Stored records
(* ===== verification/PipelineActions.v ===== *)
(** * PipelineActions: pkg/migrate/actions/aipipelines

    The three actions of AI Pipelines: the pre-upgrade check, which records the
    health of the pipeline servers and rewrites their applications at v1
    (precheck.go, dspa.go), the patch of custom Roles (updatedsprole.go,
    role_classifier.go) and the comparison after the upgrade (postcheck.go,
    pod_health.go). *)
From S2P Require Import Prelude GoStrings FilePath Errors Client Version Result Check DepsCheck BackupDeps WorkloadHelpers.
From S2P Require Import KueueIntegrity NotebookChecks AIPipelines Recorder Action Programs Cluster.
Open Scope string_scope.
Open Scope Z_scope.
Open Scope prog_scope.

(** ** constants.go *)
Definition preUpgradeCheckID := "ai-pipelines.pre-upgrade-check".
Definition preUpgradeCheckName := "AI Pipelines pre-upgrade check".
Definition preUpgradeCheckDescription := "Captures DSPA pod health, migrates v1alpha1 resources to v1, and detects RBAC gaps".
Definition updateDSPRoleID := "ai-pipelines.update-dsp-role".
Definition updateDSPRoleName := "Update custom DSP roles".
Definition updateDSPRoleDescription := "Patches custom RBAC roles to add datasciencepipelinesapplications/api subresource".
Definition postUpgradeCheckID := "ai-pipelines.post-upgrade-check".
Definition postUpgradeCheckName := "AI Pipelines post-upgrade check".
Definition postUpgradeCheckDescription := "Verifies pipeline server pods are healthy post-upgrade against pre-upgrade baseline".
Definition podPrefixDSPipeline := "ds-pipeline-".
Definition podPrefixMariaDB := "mariadb-".
Definition defaultStateDir := "/tmp/rhoai-upgrade-backup/ai_pipelines".
Definition stateFileName := "dspa_pre_upgrade_pods.json".
Definition backoff : Backoff := mkBackoff (1 * second) 10 (30 * second).
Definition dspaCRDName := "datasciencepipelinesapplications.datasciencepipelinesapplications.opendatahub.io".
Definition defaultStatePath : string := path_Join [defaultStateDir; stateFileName].

(** [filepath.Dir] *)
Definition path_Dir (path : string) : string :=
  path_Clean (match cut_last slash path with Some (dir, _) => dir +:+ "/" | None => "" end).

(** [%v] of a slice of strings *)
Definition show_strings (l : list string) : string := "[" +:+ join " " l +:+ "]".
Definition show_nat (n : nat) : string := itoa (Z.of_nat n).

(** ** pod_health.go: the snapshot *)
Record PodInfo := mkPodInfo { pi_Name : string; pi_Phase : string; pi_Ready : string; pi_Healthy : bool }.
Record PodGroup := mkPodGroup { pg_Prefix : string; pg_PodsFound : bool; pg_AllHealthy : bool; pg_Pods : list PodInfo }.
Record DSPAState := mkDSPAState { ds_Name : string; ds_Namespace : string; ds_PodGroups : list PodGroup }.
Record PodHealthState := mkPodHealth { ph_CapturedAt : string; ph_DSPAs : list DSPAState }.

Inductive podGroupStatus := podGroupOK | podGroupFail | podGroupImproved | podGroupWarn.
#[export] Instance podGroupStatus_eq_dec : EqDecision podGroupStatus.
Proof. solve_decision. Defined.
Record podGroupComparison := mkComparison {
  pc_DSPAName : string;
  pc_Namespace : string;
  pc_Prefix : string;
  pc_Status : podGroupStatus;
  pc_Current : PodGroup;
}.

(** [unstructured.NestedString], nothing for the empty string. *)
Definition nested_string (path : list string) (obj : json) : string :=
  match nested path obj with Some (JStr s) => s | _ => "" end.
Definition nonempty (s default : string) : string := if String.eqb s "" then default else s.

(** The first condition of type Ready decides. *)
Definition pod_ready (pod : json) : string :=
  match nested ["status"; "conditions"] pod with
  | Some (JArr conditions) =>
      match find (λ c, is_object c && String.eqb (str_at "type" c) "Ready") conditions with
      | Some cond => nonempty (str_at "status" cond) "Unknown"
      | None => "Unknown"
      end
  | _ => "Unknown"
  end.
Definition pod_info (pod : json) : PodInfo :=
  let phase := nonempty (nested_string ["status"; "phase"] pod) "Unknown" in
  let ready := pod_ready pod in
  mkPodInfo (GetName pod) phase ready (String.eqb phase "Running" && String.eqb ready "True").

Definition getPodGroup (pods : list json) (prefix : string) : PodGroup :=
  let infos := map pod_info (List.filter (λ pod, has_prefix prefix (GetName pod)) pods) in
  let found := (0 <? length infos)%nat in
  mkPodGroup prefix found (found && forallb pi_Healthy infos) infos.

▸ Task item
A faithful retyping of every entry above is the task.

▸ Output for this task
(* ===== verification/PipelineActions.v ===== *)
(** * PipelineActions: pkg/migrate/actions/aipipelines

    The three actions of AI Pipelines: the pre-upgrade check, which records the
    health of the pipeline servers and rewrites their applications at v1
    (precheck.go, dspa.go), the patch of custom Roles (updatedsprole.go,
    role_classifier.go) and the comparison after the upgrade (postcheck.go,
    pod_health.go). *)
From S2P Require Import Prelude GoStrings FilePath Errors Client Version Result Check DepsCheck BackupDeps WorkloadHelpers.
From S2P Require Import KueueIntegrity NotebookChecks AIPipelines Recorder Action Programs Cluster.
Open Scope string_scope.
Open Scope Z_scope.
Open Scope prog_scope.

(** ** constants.go *)
Definition preUpgradeCheckID := "ai-pipelines.pre-upgrade-check".
Definition preUpgradeCheckName := "AI Pipelines pre-upgrade check".
Definition preUpgradeCheckDescription := "Captures DSPA pod health, migrates v1alpha1 resources to v1, and detects RBAC gaps".
Definition updateDSPRoleID := "ai-pipelines.update-dsp-role".
Definition updateDSPRoleName := "Update custom DSP roles".
Definition updateDSPRoleDescription := "Patches custom RBAC roles to add datasciencepipelinesapplications/api subresource".
Definition postUpgradeCheckID := "ai-pipelines.post-upgrade-check".
Definition postUpgradeCheckName := "AI Pipelines post-upgrade check".
Definition postUpgradeCheckDescription := "Verifies pipeline server pods are healthy post-upgrade against pre-upgrade baseline".
Definition podPrefixDSPipeline := "ds-pipeline-".
Definition podPrefixMariaDB := "mariadb-".
Definition defaultStateDir := "/tmp/rhoai-upgrade-backup/ai_pipelines".
Definition stateFileName := "dspa_pre_upgrade_pods.json".
Definition backoff : Backoff := mkBackoff (1 * second) 10 (30 * second).
Definition dspaCRDName := "datasciencepipelinesapplications.datasciencepipelinesapplications.opendatahub.io".
Definition defaultStatePath : string := path_Join [defaultStateDir; stateFileName].

(** [filepath.Dir] *)
Definition path_Dir (path : string) : string :=
  path_Clean (match cut_last slash path with Some (dir, _) => dir +:+ "/" | None => "" end).

(** [%v] of a slice of strings *)
Definition show_strings (l : list string) : string := "[" +:+ join " " l +:+ "]".
Definition show_nat (n : nat) : string := itoa (Z.of_nat n).

(** ** pod_health.go: the snapshot *)
Record PodInfo := mkPodInfo { pi_Name : string; pi_Phase : string; pi_Ready : string; pi_Healthy : bool }.
Record PodGroup := mkPodGroup { pg_Prefix : string; pg_PodsFound : bool; pg_AllHealthy : bool; pg_Pods : list PodInfo }.
Record DSPAState := mkDSPAState { ds_Name : string; ds_Namespace : string; ds_PodGroups : list PodGroup }.
Record PodHealthState := mkPodHealth { ph_CapturedAt : string; ph_DSPAs : list DSPAState }.

Inductive podGroupStatus := podGroupOK | podGroupFail | podGroupImproved | podGroupWarn.
#[export] Instance podGroupStatus_eq_dec : EqDecision podGroupStatus.
Proof. solve_decision. Defined.
Record podGroupComparison := mkComparison {
  pc_DSPAName : string;
  pc_Namespace : string;
  pc_Prefix : string;
  pc_Status : podGroupStatus;
  pc_Current : PodGroup;
}.

(** [unstructured.NestedString], nothing for the empty string. *)
Definition nested_string (path : list string) (obj : json) : string :=
  match nested path obj with Some (JStr s) => s | _ => "" end.
Definition nonempty (s default : string) : string := if String.eqb s "" then default else s.

(** The first condition of type Ready decides. *)
Definition pod_ready (pod : json) : string :=
  match nested ["status"; "conditions"] pod with
  | Some (JArr conditions) =>
      match find (λ c, is_object c && String.eqb (str_at "type" c) "Ready") conditions with
      | Some cond => nonempty (str_at "status" cond) "Unknown"
      | None => "Unknown"
      end
  | _ => "Unknown"
  end.
Definition pod_info (pod : json) : PodInfo :=
  let phase := nonempty (nested_string ["status"; "phase"] pod) "Unknown" in
  let ready := pod_ready pod in
  mkPodInfo (GetName pod) phase ready (String.eqb phase "Running" && String.eqb ready "True").

Definition getPodGroup (pods : list json) (prefix : string) : PodGroup :=
  let infos := map pod_info (List.filter (λ pod, has_prefix prefix (GetName pod)) pods) in
  let found := (0 <? length infos)%nat in
  mkPodGroup prefix found (found && forallb pi_Healthy infos) infos.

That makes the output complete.